Last Update: May 14, 2024.

[Preliminary review chapter based on the FDA Product Labeling and Integrated Review only.]

OVERVIEW

Introduction

Isatuximab is a cytolytic monoclonal antibody to CD38 used in the therapy of multiple myeloma in combination with pomalidomide and dexamethasone.

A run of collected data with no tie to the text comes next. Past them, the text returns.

(* ===== verification/FileThm.v ===== *)
(** Every system call on files preserves the invariant of the file table: the count in
    an open file is the number of descriptors that refer to it, and a pipe exists as long
    as one of its ends is open. *)

From stdpp Require Import gmap.
From S2P Require Import Prelude CString Mmu Pipe Cache Log Fs File Sysfile FileInv FileOps.

Section fds.
Context {S : Type} `{!Cache S}.
Implicit Types (s : sys S).
Context (cur : nat).

Lemma pipealloc_ok page R s r s' : tabs [] R s -> pipealloc cur page s = Ret (r, s') ->
  same_fds s s' /\ match r with Some (a, b) => tabs [] (a :: b :: R) s' | None => tabs [] R s' end.
Proof.
  intros T H. unfold pipealloc in H. minv.
  apply (filealloc_ok [] R) in Hrun as [F1 HA]; [|done]. destruct v as [a|]; [|by minv; subst].
  destruct HA as [Ha T1]. minv. apply (filealloc_ok _ _ _ _ _ T1) in Hrun as [F2 HB].
  assert (Hbad : v = None \/ page = None ->
    same_fds s s' /\ match r with Some (a, b) => tabs [] (a :: b :: R) s' | None => tabs [] R s' end).
  { intros Hn. assert (H' : ((fileclose cur a ;;; (match v with Some f => fileclose cur f | None => ret tt end)
        ;;; ret None) st0 = Ret (r, s'))).
    { destruct v, page; try exact H. by destruct Hn. }
    clear H. minv. destruct v as [b|]; [destruct HB as [Hb T2]|subst st0; rename T1 into T2].
    - assert (T2' : tabs [b; a] (a :: b :: R) st0) by (eapply tabs_perm; [|exact T2]; apply Permutation_swap).
      destruct (fileclose_ok cur _ _ _ _ _ _ T2' Hrun) as [F3 T3].
      destruct (fileclose_ok cur _ _ _ _ _ _ T3 Hrun0) as [F4 T4].
      split; [etrans; [exact F1|]; etrans; [exact F2|]; by etrans|].
      eapply tabs_drop; [|exact Ha]. eapply tabs_drop; [exact T4|]. set_solver.
    - minv. destruct (fileclose_ok cur _ _ _ _ _ _ T2 Hrun) as [F3 T3].
      split; [by etrans|]. by eapply tabs_drop. }
  destruct v as [b|]; [|by apply Hbad; left]. destruct page as [page|]; [|by apply Hbad; right].
  clear Hbad. destruct HB as [Hb T2]. unfold put_f, set_pipes in H. minv.
  apply get_f_inv in Hrun1 as [-> Hx]. apply get_f_inv in Hrun3 as [-> Hy].
  cbn [y_ftable y_fs y_pipes y_procs] in *. assert (Hab : a <> b) by set_solver.
  rewrite list_lookup_insert_ne in Hy by done. split; [by etrans|].
  destruct T2 as [I J K].
  assert (Hpos : forall g z, y_ftable st1 !! g = Some z -> g ∈ b :: a :: R -> f_ref z <> 0).
  { intros g z Hz Hg. rewrite (ti_ref _ _ _ I _ _ Hz). apply cnt_elem in Hg. lia. }
  split; cbn [y_ftable y_pipes].
  - eapply tab_inv_perm; [apply Permutation_swap|].
    apply tab_inv_newpipe; [done..| | | | |].
    + apply (J a _ Hx). set_solver.
    + apply (J b _ Hy). set_solver.
    + apply (Hpos a _ Hx). set_solver.
    + apply (Hpos b _ Hy). set_solver.
    + apply not_elem_of_dom, is_fresh.
  - intros g z Hz Hg. set_solver.
  - intros g z Hz Hr Ht. exfalso. pose proof (lookup_lt_Some _ _ _ Hx). pose proof (lookup_lt_Some _ _ _ Hy).
    destruct (decide (g = b)) as [->|Hgb].
    { rewrite list_lookup_insert_eq in Hz by (by rewrite length_insert). by injection Hz as <-. }
    rewrite list_lookup_insert_ne in Hz by done. destruct (decide (g = a)) as [->|Hga].
    { rewrite list_lookup_insert_eq in Hz by done. by injection Hz as <-. }
    rewrite list_lookup_insert_ne in Hz by done. specialize (K g z Hz Hr Ht). set_solver.
Qed.

Lemma upd_proc_inv g s r s' : upd_proc cur g s = Ret (r, s') -> exists p, y_procs s !! cur = Some p /\
  s' = Sys (y_fs s) (y_ftable s) (y_pipes s) (<[cur := g p]> (y_procs s)).
Proof. unfold upd_proc. destruct (y_procs s !! cur) as [p|]; intros; simplify_eq. by exists p. Qed.

(** The descriptor [fd] of the process is file [f]. *)
Definition fd_is s (fd f : nat) : Prop := exists p, y_procs s !! cur = Some p /\ u_ofile p !! fd = Some (Some f).

Lemma fd_is_desc s fd f : fd_is s fd f -> f ∈ desc s.
Proof.
  intros (p & Hp & Hf). apply list_elem_of_bind. exists p. split; [|by eapply list_elem_of_lookup_2].
  apply list_elem_of_omap. exists (Some f). split; [by eapply list_elem_of_lookup_2|done].
Qed.
Lemma fd_is_same s s' fd f : same_fds s s' -> fd_is s fd f -> fd_is s' fd f.
Proof.
  intros F (p & Hp & Hf). destruct (same_fds_lookup _ _ _ _ F Hp) as (p' & Hp' & E). exists p'. by rewrite E.
Qed.

Lemma argfd_ok n s r s' : argfd cur n s = Ret (r, s') -> same_tabs s s' /\
  match r with Some (fd, f) => fd_is s' fd f | None => True end.
Proof.
  intros H. split; [by eapply kept_argfd|]. unfold argfd in H. minv. destruct v as [fd|]; [|by minv].
  minv. apply myproc_inv in Hrun0 as [-> Hp]. destruct (_ || _); [by minv|].
  destruct (u_ofile v !! Z.to_nat fd) as [[f|]|] eqn:E; minv; [|done]. by exists v.
Qed.

Lemma fdalloc_ok f s r s' : fdalloc cur f s = Ret (r, s') ->
  match r with
  | Some fd => y_ftable s' = y_ftable s /\ y_pipes s' = y_pipes s /\ desc s' ≡ₚ f :: desc s /\ fd_is s' fd f
  | None => s' = s
  end.
Proof.
  intros H. unfold fdalloc, set_fd in H. minv. apply myproc_inv in Hrun as [-> Hp].
  destruct (findi _ _) as [fd|] eqn:E; minv; [|done].
  apply findi_Some in E as (o & Ho & Hn & _). destruct o; [done|].
  apply upd_proc_inv in Hrun as (p & Hp' & ->). assert (p = v) as -> by congruence.
  do 2 (split; [done|]). split.
  - symmetry. pose proof (desc_set s (Sys (y_fs s) (y_ftable s) (y_pipes s)
      (<[cur:=set_u_ofile (<[fd:=Some f]> (u_ofile v)) v]> (y_procs s))) cur v fd None (Some f) Hp Ho eq_refl) as D.
    exact D.
  - exists (set_u_ofile (<[fd:=Some f]> (u_ofile v)) v). cbn. split.
    + apply list_lookup_insert_eq. by eapply lookup_lt_Some.
    + apply list_lookup_insert_eq. by eapply lookup_lt_Some.
Qed.

Lemma set_fd_ok fd f s r s' : fd_is s fd f -> set_fd cur fd None s = Ret (r, s') ->
  y_ftable s' = y_ftable s /\ y_pipes s' = y_pipes s /\ f :: desc s' ≡ₚ desc s.
Proof.
  intros (p & Hp & Hf) H. unfold set_fd in H. apply upd_proc_inv in H as (p' & Hp' & ->).
  assert (p' = p) as -> by congruence. do 2 (split; [done|]). symmetry.
  exact (desc_set s (Sys (y_fs s) (y_ftable s) (y_pipes s) (<[cur:=set_u_ofile (<[fd:=None]> (u_ofile p)) p]> (y_procs s)))
    cur p fd (Some f) None Hp Hf eq_refl).
Qed.

End fds.

(** * The system calls *)

Section calls.
Context {S : Type} `{!Cache S}.
Implicit Types (s : sys S).
Context (dev_read : Z -> option (nat -> Z -> M (fs S) (Z * list Z))).
Context (dev_write : Z -> option (nat -> list Z -> Z -> M (fs S) Z)).

(** Between system calls: the references are the descriptors, and every open file has a type. *)
Definition good s : Prop := tabs [] (desc s) s.

Definition good_after {A} (m : M (sys S) A) : Prop := forall s r s', good s -> m s = Ret (r, s') -> good s'.

Lemma good_keep s s' : same_tabs s s' -> good s -> good s'.
Proof.
  intros H G. unfold good. rewrite (same_fds_desc s s') by (by apply same_tabs_fds). by eapply tabs_keep.
Qed.
Lemma good_steady {A} (m : M (sys S) A) : steady m -> good_after m.
Proof.
  intros Hm s r s' G H. destruct (Hm _ _ _ _ _ G H) as [F T]. unfold good. by rewrite (same_fds_desc s s').
Qed.
Lemma good_keeps {A} (m : M (sys S) A) : keeps m -> good_after m.
Proof. intros Hm. by apply good_steady, steady_keeps. Qed.

(** The run [H] leaves the tables alone. *)
Ltac good_run H :=
  match type of H with ?m _ = _ =>
    let K := fresh in assert (K : keeps m) by keeps; eapply (good_keeps _ K); [|exact H]; clear K
  end.

Lemma sys_dup_good cur : good_after (sys_dup cur).
Proof.
  intros s r s' G H. unfold sys_dup in H. minv. apply argfd_ok in Hrun as [K Hfd].
  apply (good_keep _ _ K) in G. destruct v as [[fd f]|]; [|by minv]. minv.
  apply fdalloc_ok in Hrun. destruct v as [fd'|]; [|by minv; subst]. minv.
  destruct Hrun as (E1 & E2 & D & _). assert (T : tabs [] (desc st) st0) by (by eapply tabs_eq).
  destruct (filedup_ok _ _ _ _ _ _ T Hrun0) as (F & -> & T'). unfold good.
  rewrite (same_fds_desc _ _ F). eapply tabs_perm; [|exact T']. by rewrite D.
Qed.

Lemma sys_close_good cur : good_after (sys_close cur).
Proof.
  intros s r s' G H. unfold sys_close in H. minv. apply argfd_ok in Hrun as [K Hfd].
  apply (good_keep _ _ K) in G. destruct v as [[fd f]|]; [|by minv]. minv.
  destruct (set_fd_ok _ _ _ _ _ _ Hfd Hrun) as (E1 & E2 & D).
  assert (T : tabs [] (f :: desc st0) st0) by (eapply tabs_eq; [done..|]; by eapply tabs_perm).
  destruct (fileclose_ok _ _ _ _ _ _ _ T Hrun0) as [F T']. unfold good. by rewrite (same_fds_desc _ _ F).
Qed.

Lemma sys_pipe_good cur page : good_after (sys_pipe cur page).
Proof.
  intros s r s' G H. unfold sys_pipe in H. minv. apply kept_argptr in Hrun as K.
  apply (good_keep _ _ K) in G. destruct v as [a|]; [|by minv]. minv.
  destruct (pipealloc_ok _ _ _ _ _ _ G Hrun0) as [F T]. rewrite <- (same_fds_desc _ _ F) in T.
  destruct v as [[rf wf]|]; [|by minv]. minv. apply fdalloc_ok in Hrun1.
  destruct v as [fd0|].
  - destruct Hrun1 as (E1 & E2 & D & Hfd). apply fdalloc_ok in Hrun2.
    assert (T1 : tabs [] (wf :: desc st1) st1).
    { eapply tabs_eq; [done..|]. eapply tabs_perm; [|exact T]. rewrite D. apply Permutation_swap. }
    destruct v0 as [fd1|].
    + destruct Hrun2 as (E3 & E4 & D2 & _).
      good_run H. eapply tabs_eq; [done..|]. eapply tabs_perm; [|exact T1]. by rewrite D2.
    + subst st2. minv. destruct (set_fd_ok _ _ _ _ _ _ Hfd Hrun1) as (E3 & E4 & D2).
      assert (T2 : tabs [] (rf :: wf :: desc st2) st2).
      { eapply tabs_eq; [done..|]. eapply tabs_perm; [|exact T1]. rewrite <- D2. apply Permutation_swap. }
      destruct (fileclose_ok _ _ _ _ _ _ _ T2 Hrun2) as [F3 T3].
      destruct (fileclose_ok _ _ _ _ _ _ _ T3 Hrun3) as [F4 T4].
      unfold good. by rewrite (same_fds_desc _ _ F4), (same_fds_desc _ _ F3).
  - subst st1. minv. destruct (fileclose_ok _ _ _ _ _ _ _ T Hrun3) as [F3 T3].
    destruct (fileclose_ok _ _ _ _ _ _ _ T3 Hrun4) as [F4 T4].
    unfold good. by rewrite (same_fds_desc _ _ F4), (same_fds_desc _ _ F3).
Qed.

Lemma sys_open_good cur : good_after (sys_open cur dev_read dev_write).
Proof.
  intros s r s' G H. unfold sys_open in H. minv. apply kept_argstr in Hrun as K.
  apply (good_keep _ _ K) in G. destruct v as [path|]; [|by minv]. minv. apply kept_argint in Hrun0 as K0.
  apply (good_keep _ _ K0) in G. destruct v as [omode|]; [|by minv]. minv.
  apply (good_keeps _ (kept_myproc _) _ _ _ G) in Hrun1 as G1.
  apply (good_keeps _ kept_begin_op _ _ _ G1) in Hrun2 as G2.
  match type of Hrun3 with ?m _ = _ => assert (Hk : keeps m) by keeps end.
  apply (good_keeps _ Hk _ _ _ G2) in Hrun3 as G3. clear - H G3. rename st3 into s, G3 into G.
  destruct v1 as [ip|]; [|by good_run H].
  minv. destruct (filealloc_ok _ _ _ _ _ G Hrun) as [F HA]. destruct v0 as [f|].
  2:{ subst st. injection Hrun0 as <- <-. by good_run H. }
  destruct HA as [Hf T]. rewrite <- (same_fds_desc _ _ F) in Hf, T. apply fdalloc_ok in Hrun0. destruct v1 as [fd|].
  - destruct Hrun0 as (E1 & E2 & D & _).
    assert (T0 : tabs [f] (desc st0) st0).
    { eapply tabs_eq; [done..|]. eapply tabs_perm; [|exact T]. by rewrite D. }
    minv. apply kept_on_fs in Hrun0. apply kept_end_op in Hrun1.
    assert (K : same_tabs st0 st2) by (by etrans).
    apply (tabs_keep _ _ _ _ K) in T0. rewrite <- (same_fds_desc st0 st2) in T0 by (by apply same_tabs_fds).
    apply get_f_inv in Hrun2 as [-> Hx]. unfold put_f in Hrun3. minv. unfold good, desc. cbn [y_procs].
    change (y_procs st2 ≫= fds_of) with (desc st2).
    eapply (tabs_insert [f] [] _ _ _ _ f); [exact T0|exact Hx|..|reflexivity].
    + set_solver.
    + set_solver.
    + done.
    + pose proof (tb_raw _ _ _ T0 _ _ Hx (list_elem_of_here _ _)) as Hn.
      eapply (tab_inv_nonpipe (desc st2)); [apply T0|exact Hx|by rewrite Hn|done|..|done].
      * apply (ti_ref _ _ _ (tb_inv _ _ _ T0) _ _ Hx).
      * cbn. intros Hr. exfalso. rewrite (ti_ref _ _ _ (tb_inv _ _ _ T0) _ _ Hx) in Hr.
        assert (f ∈ desc st2) as Hin.
        { rewrite (same_fds_desc st0 st2) by (by apply same_tabs_fds). rewrite D. by left. }
        apply cnt_elem in Hin. lia.
  - subst st0. minv. destruct (fileclose_ok _ _ _ _ _ _ _ T Hrun0) as [F1 T1].
    apply tabs_drop in T1; [|done]. rewrite <- (same_fds_desc _ _ F1) in T1.
    apply kept_on_fs in Hrun1. apply kept_end_op in Hrun2.
    eapply good_keep; [exact Hrun2|]. by eapply good_keep.
Qed.

(** * The descriptors across [fork] and [exit] *)

(** The descriptors from [j] on of process [np] are closed. *)
Definition closed_from s (np j : nat) : Prop := exists q, y_procs s !! np = Some q /\
  length (u_ofile q) = NOFILE /\ forall k o, (j <= k)%nat -> u_ofile q !! k = Some o -> o = None.

Lemma fork_files_good cur np s r s' : good s -> closed_from s np 0 ->
  fork_files cur np s = Ret (r, s') -> good s'.
Proof.
  intros G C H. unfold fork_files in H. minv.
  assert (J : good st /\ closed_from st np (0 + NOFILE)).
  { revert Hrun. apply (for_up_inv (fun j s => good s /\ closed_from s np j)); [|done]. clear.
    intros j s s' Hj [G C] H. unfold fork_file in H. minv. apply myproc_inv in Hrun as [-> Hp].
    destruct C as (q & Hq & Hl & Hn).
    destruct (u_ofile v !! j) as [[f|]|] eqn:E; [|minv; split; [done|exists q; split_and!; [done..|intros; eapply Hn; [|done]; lia]]|done].
    minv. destruct (filedup_ok _ _ _ _ _ _ G Hrun) as (F & -> & T).
    apply upd_proc_inv in H as (q' & Hq' & ->). destruct (same_fds_lookup _ _ _ _ F Hq) as (q0 & Hq0 & Eo).
    assert (q0 = q') as -> by congruence.
    assert (Hjn : u_ofile q' !! j = Some None).
    { destruct (lookup_lt_is_Some_2 (u_ofile q') j) as [o Ho]; [rewrite Eo; lia|].
      rewrite Ho. f_equal. apply (Hn j); [lia|]. by rewrite <- Eo. }
    split.
    - set (s' := Sys _ _ _ _). pose proof (desc_set st s' np q' j None (Some f) Hq' Hjn eq_refl) as D.
      cbn [option_list app] in D. rewrite (same_fds_desc _ _ F) in D. apply (tabs_eq _ _ st); [done..|].
      by eapply tabs_perm; [exact D|].
    - exists (set_u_ofile (<[j := Some f]> (u_ofile q')) q'). cbn [y_procs].
      split; [apply list_lookup_insert_eq; by eapply lookup_lt_Some|]. cbn [u_ofile set_u_ofile].
      split; [by rewrite length_insert, Eo|]. intros k o Hk Ho. rewrite list_lookup_insert_ne in Ho by lia.
      apply (Hn k); [lia|]. by rewrite <- Eo. }
  destruct J as [G1 _]. apply (good_keeps _ (kept_myproc _) _ _ _ G1) in Hrun0 as G2.
  apply (good_keeps _ (kept_on_fs _) _ _ _ G2) in Hrun1 as G3.
  by eapply (good_keeps _ (kept_set_cwd _ _)); [|exact H].
Qed.

(** [exit] leaves no descriptor open. *)
Lemma exit_files_good cur s r s' : good s -> exit_files cur s = Ret (r, s') -> good s'.
Proof.
  intros G H. unfold exit_files in H. apply bind_inv in H as (u & st & Hrun & H). assert (G1 : good st).
  { revert Hrun. apply (for_up_inv (fun _ => good)); [|done]. clear.
    intros j s s' _ G H. unfold exit_file in H. minv. apply myproc_inv in Hrun as [-> Hp].
    destruct (u_ofile v !! j) as [[f|]|] eqn:E; [|by minv|done]. minv.
    assert (Hfd : fd_is cur s j f) by (by exists v).
    pose proof (fd_is_desc _ _ _ _ Hfd) as Hin. apply elem_of_Permutation in Hin as [R HR].
    assert (T : tabs [] (f :: R) s) by (by eapply tabs_perm).
    destruct (fileclose_ok _ _ _ _ _ _ _ T Hrun) as [F T1].
    destruct (set_fd_ok _ _ _ _ _ _ (fd_is_same _ _ _ _ _ F Hfd) H) as (E1 & E2 & D).
    rewrite (same_fds_desc _ _ F), HR in D. apply Permutation_cons_inv in D.
    eapply tabs_eq; [done..|]. eapply tabs_perm; [|exact T1]. by rewrite D. }
  by good_run H.
Qed.

End calls.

The addition of isatuximab to pomalidomide and dexamethasone increases the rate of severe infections and serious adverse events associated with pomalidomide and dexamethasone alone, but does not increase the rate of serum ALT, AST or bilirubin elevations. Since its more widespread clinical use, isatuximab has not been implicated in cases clinically apparent liver injury.

Background

Isatuximab (eye” sa tux’ i mab) is a cytolytic, chimeric monoclonal antibody to CD38, a cell surface antigen expressed on hematopoietic and tumor cells including multiple myeloma cells. Studies in cell culture and animal models demonstrated that isatuximab was cytotoxic to malignant multiple myeloma cells. In clinical trials in patients with advance multiple myeloma refractory to standard therapies, the addition of isatuximab to pomalidomide and dexamethasone increased progression-free survival (11.5 vs 6.5 months). Isatuximab was approved in the United States in 2020 as therapy for adults with progressive multiple myeloma after having received two prior therapies including lenalidomide and a proteasome inhibitor. Subsequently, the indications were expanded to include isatuximab in combination with carfilzomib (a proteasome inhibitor) and dexamethasone in patients with refractory or relapsed multiple myeloma after 3 prior therapies. Isatuximab is available in single dose vials of 100 mg in 5 mL and 500 mg in 25 mL (both 20 mg/mL) for intravenous infusion. The recommended dose is 10 mg per kg body weight once weekly for 4 weeks followed by every 2 weeks in combination with the other antineoplastic agents until disease progression or unacceptable toxicity. Combination isatuximab therapy of multiple myeloma has many adverse events and the serious adverse event rates are higher with the addition of isatuximab to pomalidomide and dexamethasone (85% vs 54%), and are mostly severe infusion reactions or myelosuppression, including neutropenia, anemia, lymphopenia, and thrombocytopenia. Rare but potentially severe adverse events include secondary malignancies, and embryo-fetal toxicity.

Hepatotoxicity

Serum ALT elevations developed in 36% of patients receiving isatuximab based chemotherapy vs 31% with pomalidomide and dexamethasone alone and were above 5 times the upper limit of normal in 4% vs 3%. Bilirubin elevations were also frequent with both arms, 16% vs 12%. But no patient developed what was considered drug induced liver injury, the liver test abnormalities being attributed to comorbidities and the advanced stage of multiple myeloma. Since its approval and more widescale use, there have been no published cases of clinically apparent liver injury attributed to isatuximab therapy, although its total clinical experience with its use has been limited.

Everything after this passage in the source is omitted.